[Opening SOURCE RECORDS section]

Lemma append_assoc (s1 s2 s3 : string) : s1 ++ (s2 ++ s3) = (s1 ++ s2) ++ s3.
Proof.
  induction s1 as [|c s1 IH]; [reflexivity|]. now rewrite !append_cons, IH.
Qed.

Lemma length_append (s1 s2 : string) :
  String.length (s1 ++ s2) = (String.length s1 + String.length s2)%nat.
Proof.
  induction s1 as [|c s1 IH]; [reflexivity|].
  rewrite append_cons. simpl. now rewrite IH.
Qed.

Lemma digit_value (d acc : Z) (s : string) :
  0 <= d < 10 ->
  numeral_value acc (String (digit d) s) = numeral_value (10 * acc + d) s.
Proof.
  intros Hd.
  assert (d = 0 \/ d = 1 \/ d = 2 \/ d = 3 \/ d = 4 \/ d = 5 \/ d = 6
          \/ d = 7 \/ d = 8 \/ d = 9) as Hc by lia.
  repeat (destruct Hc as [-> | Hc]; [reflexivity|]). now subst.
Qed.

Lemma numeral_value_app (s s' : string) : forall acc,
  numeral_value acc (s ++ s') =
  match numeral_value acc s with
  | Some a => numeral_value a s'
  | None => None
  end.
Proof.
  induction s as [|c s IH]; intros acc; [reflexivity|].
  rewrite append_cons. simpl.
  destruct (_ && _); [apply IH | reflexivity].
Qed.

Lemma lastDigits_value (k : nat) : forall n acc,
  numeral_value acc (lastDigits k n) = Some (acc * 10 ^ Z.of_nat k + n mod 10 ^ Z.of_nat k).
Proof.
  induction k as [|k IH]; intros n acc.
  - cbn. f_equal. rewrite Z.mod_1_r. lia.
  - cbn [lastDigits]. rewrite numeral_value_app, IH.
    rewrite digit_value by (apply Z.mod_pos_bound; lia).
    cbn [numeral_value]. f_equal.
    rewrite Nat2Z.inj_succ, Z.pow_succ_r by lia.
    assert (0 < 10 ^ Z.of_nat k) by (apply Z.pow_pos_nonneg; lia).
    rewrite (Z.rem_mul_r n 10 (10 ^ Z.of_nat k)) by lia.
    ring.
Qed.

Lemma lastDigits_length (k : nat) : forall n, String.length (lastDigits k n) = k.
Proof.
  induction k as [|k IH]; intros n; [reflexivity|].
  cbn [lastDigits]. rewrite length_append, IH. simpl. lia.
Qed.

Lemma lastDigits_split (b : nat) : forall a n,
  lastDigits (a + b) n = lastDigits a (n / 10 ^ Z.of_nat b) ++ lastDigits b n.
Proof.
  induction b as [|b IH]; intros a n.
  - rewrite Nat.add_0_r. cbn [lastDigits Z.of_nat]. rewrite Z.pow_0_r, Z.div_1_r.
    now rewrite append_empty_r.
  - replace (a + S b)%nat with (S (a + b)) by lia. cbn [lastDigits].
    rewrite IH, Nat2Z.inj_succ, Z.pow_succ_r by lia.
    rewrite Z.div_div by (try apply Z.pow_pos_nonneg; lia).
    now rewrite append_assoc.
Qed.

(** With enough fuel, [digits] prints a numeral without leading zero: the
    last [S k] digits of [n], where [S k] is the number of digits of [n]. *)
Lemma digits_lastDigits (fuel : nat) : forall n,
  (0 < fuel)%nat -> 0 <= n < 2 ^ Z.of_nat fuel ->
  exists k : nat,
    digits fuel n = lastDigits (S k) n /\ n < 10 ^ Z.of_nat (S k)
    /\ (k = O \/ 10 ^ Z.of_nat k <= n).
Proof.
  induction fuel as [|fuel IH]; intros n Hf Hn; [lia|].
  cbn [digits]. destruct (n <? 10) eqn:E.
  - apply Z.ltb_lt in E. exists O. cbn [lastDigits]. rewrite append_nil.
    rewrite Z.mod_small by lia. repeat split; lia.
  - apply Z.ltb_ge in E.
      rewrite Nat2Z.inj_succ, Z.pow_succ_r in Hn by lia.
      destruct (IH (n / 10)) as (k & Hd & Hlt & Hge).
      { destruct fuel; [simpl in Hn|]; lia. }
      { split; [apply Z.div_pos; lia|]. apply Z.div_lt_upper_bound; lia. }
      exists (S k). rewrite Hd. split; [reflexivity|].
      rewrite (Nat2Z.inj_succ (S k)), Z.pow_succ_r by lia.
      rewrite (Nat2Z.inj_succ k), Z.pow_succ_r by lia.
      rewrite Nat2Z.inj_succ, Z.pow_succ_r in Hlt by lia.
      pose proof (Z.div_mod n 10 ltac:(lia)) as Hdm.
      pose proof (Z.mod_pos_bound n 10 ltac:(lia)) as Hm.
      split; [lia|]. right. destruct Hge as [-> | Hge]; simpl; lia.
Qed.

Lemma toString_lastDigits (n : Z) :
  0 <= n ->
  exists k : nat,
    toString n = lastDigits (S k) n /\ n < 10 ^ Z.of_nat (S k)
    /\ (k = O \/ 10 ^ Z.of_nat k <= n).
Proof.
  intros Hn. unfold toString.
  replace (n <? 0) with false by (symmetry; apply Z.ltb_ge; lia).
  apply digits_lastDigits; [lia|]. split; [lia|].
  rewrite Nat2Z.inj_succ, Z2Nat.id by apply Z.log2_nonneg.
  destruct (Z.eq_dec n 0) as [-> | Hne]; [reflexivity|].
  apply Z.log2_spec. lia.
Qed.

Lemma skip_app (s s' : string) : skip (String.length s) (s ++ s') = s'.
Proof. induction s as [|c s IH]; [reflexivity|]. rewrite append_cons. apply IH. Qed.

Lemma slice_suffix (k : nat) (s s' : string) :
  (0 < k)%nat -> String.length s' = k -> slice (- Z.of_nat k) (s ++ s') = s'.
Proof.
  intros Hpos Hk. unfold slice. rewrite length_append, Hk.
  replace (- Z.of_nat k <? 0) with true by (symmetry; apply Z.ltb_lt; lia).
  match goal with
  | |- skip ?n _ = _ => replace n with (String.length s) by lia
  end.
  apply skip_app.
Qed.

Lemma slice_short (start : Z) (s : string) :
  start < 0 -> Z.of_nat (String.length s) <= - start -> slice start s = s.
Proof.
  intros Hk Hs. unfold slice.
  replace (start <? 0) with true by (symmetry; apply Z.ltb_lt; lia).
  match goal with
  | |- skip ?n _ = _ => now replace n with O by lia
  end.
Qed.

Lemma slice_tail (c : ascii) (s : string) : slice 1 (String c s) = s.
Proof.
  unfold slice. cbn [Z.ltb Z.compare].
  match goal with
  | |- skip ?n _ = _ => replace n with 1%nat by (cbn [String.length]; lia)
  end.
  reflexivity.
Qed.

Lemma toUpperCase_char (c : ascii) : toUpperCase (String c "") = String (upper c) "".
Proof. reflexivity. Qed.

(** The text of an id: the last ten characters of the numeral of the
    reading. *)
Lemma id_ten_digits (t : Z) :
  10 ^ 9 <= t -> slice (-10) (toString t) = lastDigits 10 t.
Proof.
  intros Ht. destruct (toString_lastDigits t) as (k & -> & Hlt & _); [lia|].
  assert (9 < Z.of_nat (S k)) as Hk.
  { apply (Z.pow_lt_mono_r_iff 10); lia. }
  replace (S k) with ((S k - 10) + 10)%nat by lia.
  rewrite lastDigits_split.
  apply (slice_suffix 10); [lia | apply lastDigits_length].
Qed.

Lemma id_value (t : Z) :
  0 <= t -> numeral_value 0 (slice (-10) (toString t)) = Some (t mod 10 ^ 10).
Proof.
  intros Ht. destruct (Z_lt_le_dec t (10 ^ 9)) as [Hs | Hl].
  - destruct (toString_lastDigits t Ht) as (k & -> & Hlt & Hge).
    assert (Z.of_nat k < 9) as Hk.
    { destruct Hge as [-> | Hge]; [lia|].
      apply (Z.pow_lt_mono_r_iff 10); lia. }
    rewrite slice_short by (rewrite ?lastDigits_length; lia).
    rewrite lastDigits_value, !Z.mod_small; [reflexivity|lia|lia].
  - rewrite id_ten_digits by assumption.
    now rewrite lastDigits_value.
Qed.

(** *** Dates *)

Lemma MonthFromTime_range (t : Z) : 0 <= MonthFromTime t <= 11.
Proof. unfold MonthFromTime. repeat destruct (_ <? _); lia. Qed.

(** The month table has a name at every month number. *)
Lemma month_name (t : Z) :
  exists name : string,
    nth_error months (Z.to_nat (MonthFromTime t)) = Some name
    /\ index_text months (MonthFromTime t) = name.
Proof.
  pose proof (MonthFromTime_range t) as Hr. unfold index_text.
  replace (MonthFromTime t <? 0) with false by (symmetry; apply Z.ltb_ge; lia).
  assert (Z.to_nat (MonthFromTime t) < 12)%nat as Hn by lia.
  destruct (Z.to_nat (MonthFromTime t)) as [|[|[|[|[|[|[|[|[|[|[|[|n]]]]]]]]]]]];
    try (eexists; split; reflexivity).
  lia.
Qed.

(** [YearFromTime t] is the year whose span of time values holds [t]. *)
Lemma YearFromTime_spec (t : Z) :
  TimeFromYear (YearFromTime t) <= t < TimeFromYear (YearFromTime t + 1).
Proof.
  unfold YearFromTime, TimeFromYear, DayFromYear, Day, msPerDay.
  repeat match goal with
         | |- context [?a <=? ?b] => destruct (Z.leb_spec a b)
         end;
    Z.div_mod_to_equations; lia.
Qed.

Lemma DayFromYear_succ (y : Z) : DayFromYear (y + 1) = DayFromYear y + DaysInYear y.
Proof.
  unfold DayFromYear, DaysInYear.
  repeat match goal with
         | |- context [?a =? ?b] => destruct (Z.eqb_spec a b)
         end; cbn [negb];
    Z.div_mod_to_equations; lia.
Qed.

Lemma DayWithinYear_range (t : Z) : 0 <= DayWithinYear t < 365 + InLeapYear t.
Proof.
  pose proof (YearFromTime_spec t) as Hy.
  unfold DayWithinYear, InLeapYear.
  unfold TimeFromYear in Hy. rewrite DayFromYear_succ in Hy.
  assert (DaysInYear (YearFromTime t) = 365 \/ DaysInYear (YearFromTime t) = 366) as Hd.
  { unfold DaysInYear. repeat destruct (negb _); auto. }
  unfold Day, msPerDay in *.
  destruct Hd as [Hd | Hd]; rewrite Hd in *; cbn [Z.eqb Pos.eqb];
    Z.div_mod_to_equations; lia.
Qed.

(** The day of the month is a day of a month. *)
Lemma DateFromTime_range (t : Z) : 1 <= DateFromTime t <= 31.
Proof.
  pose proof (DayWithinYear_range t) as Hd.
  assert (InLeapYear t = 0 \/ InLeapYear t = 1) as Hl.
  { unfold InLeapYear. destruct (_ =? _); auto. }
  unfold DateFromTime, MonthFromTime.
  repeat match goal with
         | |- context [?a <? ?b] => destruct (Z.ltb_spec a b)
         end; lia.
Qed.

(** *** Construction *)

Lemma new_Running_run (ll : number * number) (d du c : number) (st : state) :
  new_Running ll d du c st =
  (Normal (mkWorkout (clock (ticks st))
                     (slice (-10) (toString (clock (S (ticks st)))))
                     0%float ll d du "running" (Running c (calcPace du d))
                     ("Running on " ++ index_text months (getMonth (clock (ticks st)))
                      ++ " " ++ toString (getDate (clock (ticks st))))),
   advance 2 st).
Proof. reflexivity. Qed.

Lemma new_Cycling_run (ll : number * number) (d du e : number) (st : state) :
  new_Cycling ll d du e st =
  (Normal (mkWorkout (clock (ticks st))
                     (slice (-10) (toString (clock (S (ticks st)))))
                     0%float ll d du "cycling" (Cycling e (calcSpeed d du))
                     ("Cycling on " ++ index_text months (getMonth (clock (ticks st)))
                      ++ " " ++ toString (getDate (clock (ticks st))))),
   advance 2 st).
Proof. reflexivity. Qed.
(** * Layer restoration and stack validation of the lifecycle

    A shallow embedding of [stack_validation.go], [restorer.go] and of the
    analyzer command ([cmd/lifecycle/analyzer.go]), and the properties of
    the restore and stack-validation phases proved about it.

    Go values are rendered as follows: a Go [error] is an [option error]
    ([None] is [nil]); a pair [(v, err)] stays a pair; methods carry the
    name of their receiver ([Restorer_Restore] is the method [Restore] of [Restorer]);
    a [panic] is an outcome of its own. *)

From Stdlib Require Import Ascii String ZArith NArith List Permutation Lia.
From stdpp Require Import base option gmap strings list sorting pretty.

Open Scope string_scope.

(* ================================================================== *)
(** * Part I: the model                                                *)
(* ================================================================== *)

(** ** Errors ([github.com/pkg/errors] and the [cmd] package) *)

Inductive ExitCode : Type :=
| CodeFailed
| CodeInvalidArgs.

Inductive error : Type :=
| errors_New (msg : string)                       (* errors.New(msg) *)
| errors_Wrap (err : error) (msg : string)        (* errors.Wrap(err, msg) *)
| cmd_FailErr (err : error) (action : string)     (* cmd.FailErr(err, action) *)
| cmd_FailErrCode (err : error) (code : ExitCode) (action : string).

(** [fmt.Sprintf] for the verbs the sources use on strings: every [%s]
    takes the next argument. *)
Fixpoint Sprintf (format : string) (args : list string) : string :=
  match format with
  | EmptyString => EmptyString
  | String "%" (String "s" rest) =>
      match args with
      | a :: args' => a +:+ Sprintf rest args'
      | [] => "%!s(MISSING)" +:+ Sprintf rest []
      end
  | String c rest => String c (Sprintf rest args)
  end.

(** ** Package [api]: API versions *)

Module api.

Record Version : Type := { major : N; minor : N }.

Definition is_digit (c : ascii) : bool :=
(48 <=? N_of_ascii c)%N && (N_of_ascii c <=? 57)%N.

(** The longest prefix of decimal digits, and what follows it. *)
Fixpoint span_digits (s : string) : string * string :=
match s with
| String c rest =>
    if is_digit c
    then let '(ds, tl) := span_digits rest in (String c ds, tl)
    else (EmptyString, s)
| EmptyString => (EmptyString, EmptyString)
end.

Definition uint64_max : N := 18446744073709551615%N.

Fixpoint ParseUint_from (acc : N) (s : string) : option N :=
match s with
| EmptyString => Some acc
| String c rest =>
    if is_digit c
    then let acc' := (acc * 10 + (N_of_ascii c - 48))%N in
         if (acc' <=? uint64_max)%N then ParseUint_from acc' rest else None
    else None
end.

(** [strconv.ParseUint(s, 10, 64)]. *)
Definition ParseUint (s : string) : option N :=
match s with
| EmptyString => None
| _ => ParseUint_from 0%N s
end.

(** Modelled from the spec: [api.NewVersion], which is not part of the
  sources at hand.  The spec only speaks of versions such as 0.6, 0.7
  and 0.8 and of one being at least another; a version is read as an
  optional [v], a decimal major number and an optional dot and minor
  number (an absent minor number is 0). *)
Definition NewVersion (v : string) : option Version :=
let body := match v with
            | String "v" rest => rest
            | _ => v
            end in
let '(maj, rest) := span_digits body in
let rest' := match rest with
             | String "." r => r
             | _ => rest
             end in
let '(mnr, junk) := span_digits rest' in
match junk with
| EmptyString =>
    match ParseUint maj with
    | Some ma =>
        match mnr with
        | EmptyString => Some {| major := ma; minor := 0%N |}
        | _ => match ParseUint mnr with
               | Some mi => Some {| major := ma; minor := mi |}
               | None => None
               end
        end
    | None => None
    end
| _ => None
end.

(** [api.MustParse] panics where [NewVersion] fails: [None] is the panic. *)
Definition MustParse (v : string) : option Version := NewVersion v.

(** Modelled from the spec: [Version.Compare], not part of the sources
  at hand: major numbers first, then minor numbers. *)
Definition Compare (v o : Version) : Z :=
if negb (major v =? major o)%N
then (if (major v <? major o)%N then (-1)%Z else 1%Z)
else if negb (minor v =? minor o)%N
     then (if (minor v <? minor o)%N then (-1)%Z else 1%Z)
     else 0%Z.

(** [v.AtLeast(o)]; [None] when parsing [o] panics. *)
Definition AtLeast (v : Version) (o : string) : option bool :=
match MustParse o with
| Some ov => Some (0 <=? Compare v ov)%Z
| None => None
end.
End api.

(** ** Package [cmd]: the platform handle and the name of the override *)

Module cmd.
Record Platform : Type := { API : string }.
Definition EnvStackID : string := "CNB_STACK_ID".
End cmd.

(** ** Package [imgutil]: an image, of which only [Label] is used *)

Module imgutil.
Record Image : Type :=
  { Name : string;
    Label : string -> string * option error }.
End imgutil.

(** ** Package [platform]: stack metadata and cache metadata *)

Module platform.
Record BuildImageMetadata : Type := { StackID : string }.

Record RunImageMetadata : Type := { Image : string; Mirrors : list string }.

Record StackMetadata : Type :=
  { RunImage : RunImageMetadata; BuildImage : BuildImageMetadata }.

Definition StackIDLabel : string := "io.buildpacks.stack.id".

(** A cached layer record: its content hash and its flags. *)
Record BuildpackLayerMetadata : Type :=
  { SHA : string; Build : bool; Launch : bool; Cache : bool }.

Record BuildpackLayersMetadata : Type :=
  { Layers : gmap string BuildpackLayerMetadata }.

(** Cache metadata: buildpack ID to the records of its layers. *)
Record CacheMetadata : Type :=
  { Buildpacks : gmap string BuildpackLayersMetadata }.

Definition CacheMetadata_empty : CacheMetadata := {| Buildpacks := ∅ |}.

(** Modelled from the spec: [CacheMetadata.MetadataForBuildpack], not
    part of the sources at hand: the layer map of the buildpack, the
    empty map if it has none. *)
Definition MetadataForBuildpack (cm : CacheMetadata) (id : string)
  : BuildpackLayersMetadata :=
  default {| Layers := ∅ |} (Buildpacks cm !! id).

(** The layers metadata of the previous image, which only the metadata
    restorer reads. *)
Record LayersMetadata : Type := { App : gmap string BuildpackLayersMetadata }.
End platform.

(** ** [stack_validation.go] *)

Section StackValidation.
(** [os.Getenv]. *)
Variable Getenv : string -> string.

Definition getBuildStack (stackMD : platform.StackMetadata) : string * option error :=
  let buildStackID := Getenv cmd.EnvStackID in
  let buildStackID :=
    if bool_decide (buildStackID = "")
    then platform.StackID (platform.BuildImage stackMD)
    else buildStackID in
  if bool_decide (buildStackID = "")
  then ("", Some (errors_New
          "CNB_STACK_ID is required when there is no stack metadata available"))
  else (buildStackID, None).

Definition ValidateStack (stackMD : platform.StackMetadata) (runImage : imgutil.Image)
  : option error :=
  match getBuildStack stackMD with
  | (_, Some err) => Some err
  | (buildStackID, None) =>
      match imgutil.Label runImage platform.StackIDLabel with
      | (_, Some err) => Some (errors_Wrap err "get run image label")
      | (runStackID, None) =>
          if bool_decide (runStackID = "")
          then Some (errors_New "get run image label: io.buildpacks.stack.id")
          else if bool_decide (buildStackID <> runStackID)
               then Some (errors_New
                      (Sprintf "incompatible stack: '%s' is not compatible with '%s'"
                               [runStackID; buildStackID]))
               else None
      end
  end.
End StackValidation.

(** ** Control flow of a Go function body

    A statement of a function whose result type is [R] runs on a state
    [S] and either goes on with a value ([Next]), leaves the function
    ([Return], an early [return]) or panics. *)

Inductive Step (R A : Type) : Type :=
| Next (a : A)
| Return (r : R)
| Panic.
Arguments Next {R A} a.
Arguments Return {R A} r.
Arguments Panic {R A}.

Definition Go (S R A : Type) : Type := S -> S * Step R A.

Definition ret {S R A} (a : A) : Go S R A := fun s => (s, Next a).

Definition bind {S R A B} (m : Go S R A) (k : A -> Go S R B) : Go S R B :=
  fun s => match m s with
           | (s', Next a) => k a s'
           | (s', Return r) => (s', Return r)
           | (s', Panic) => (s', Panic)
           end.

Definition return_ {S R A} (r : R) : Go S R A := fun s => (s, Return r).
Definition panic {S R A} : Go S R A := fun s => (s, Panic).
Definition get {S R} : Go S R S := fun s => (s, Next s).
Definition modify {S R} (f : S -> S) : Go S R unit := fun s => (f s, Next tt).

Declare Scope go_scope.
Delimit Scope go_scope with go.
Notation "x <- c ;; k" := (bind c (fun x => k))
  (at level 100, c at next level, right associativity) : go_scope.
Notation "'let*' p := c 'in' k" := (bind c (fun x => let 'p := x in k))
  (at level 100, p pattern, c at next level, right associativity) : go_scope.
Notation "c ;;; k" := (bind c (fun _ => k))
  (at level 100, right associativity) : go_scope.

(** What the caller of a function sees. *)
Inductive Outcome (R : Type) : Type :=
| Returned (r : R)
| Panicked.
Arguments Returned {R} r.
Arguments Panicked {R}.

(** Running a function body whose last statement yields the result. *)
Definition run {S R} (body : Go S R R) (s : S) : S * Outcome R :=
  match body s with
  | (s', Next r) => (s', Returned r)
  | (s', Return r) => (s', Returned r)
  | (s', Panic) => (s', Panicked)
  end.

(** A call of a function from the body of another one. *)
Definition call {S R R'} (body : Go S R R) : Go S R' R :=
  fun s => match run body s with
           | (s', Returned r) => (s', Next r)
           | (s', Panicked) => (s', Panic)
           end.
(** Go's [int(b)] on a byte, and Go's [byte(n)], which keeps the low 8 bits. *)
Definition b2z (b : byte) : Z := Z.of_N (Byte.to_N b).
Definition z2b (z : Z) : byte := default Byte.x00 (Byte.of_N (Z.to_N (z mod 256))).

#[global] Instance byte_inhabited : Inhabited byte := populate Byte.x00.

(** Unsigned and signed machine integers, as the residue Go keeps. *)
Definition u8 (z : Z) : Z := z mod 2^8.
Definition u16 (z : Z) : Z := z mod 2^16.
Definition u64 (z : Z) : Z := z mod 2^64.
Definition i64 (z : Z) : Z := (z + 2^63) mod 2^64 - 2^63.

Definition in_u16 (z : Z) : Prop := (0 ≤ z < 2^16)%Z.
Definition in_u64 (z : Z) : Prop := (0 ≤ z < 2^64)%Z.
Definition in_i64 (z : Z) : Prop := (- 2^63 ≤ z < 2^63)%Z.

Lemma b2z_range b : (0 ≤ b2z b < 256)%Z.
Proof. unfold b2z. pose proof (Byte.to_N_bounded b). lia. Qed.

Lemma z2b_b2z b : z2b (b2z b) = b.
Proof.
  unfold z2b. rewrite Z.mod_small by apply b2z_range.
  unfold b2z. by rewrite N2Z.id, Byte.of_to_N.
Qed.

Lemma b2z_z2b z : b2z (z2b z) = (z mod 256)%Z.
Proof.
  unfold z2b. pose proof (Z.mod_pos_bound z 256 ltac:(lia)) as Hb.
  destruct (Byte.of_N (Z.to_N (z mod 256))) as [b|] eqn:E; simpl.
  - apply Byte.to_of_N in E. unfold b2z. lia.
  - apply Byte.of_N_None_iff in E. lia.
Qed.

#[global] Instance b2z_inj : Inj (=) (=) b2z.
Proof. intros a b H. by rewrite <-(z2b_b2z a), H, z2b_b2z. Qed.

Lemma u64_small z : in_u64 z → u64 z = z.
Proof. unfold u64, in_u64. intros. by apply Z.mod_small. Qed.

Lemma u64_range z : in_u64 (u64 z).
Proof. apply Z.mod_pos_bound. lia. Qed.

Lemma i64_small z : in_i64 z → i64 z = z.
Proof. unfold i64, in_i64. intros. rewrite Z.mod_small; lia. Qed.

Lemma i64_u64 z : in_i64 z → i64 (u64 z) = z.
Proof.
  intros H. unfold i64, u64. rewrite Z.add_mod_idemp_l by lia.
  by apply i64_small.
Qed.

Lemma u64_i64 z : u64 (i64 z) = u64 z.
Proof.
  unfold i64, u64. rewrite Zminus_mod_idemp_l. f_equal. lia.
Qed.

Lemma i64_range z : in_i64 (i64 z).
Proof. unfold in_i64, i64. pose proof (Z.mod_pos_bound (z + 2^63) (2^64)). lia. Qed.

[Closing SOURCE RECORDS section]

## WHAT YOU HAVE TO DO:
Where the listing above has a line with "- cbn [lastDigits].", start there, and output every line exactly through the line with "now rewrite append_empty_r.", which is also included.

## EXERCISE ANSWER:
  - cbn [lastDigits]. rewrite numeral_value_app, IH.
    rewrite digit_value by (apply Z.mod_pos_bound; lia).
    cbn [numeral_value]. f_equal.
    rewrite Nat2Z.inj_succ, Z.pow_succ_r by lia.
    assert (0 < 10 ^ Z.of_nat k) by (apply Z.pow_pos_nonneg; lia).
    rewrite (Z.rem_mul_r n 10 (10 ^ Z.of_nat k)) by lia.
    ring.
Qed.

Lemma lastDigits_length (k : nat) : forall n, String.length (lastDigits k n) = k.
Proof.
  induction k as [|k IH]; intros n; [reflexivity|].
  cbn [lastDigits]. rewrite length_append, IH. simpl. lia.
Qed.

Lemma lastDigits_split (b : nat) : forall a n,
  lastDigits (a + b) n = lastDigits a (n / 10 ^ Z.of_nat b) ++ lastDigits b n.
Proof.
  induction b as [|b IH]; intros a n.
  - rewrite Nat.add_0_r. cbn [lastDigits Z.of_nat]. rewrite Z.pow_0_r, Z.div_1_r.
    now rewrite append_empty_r.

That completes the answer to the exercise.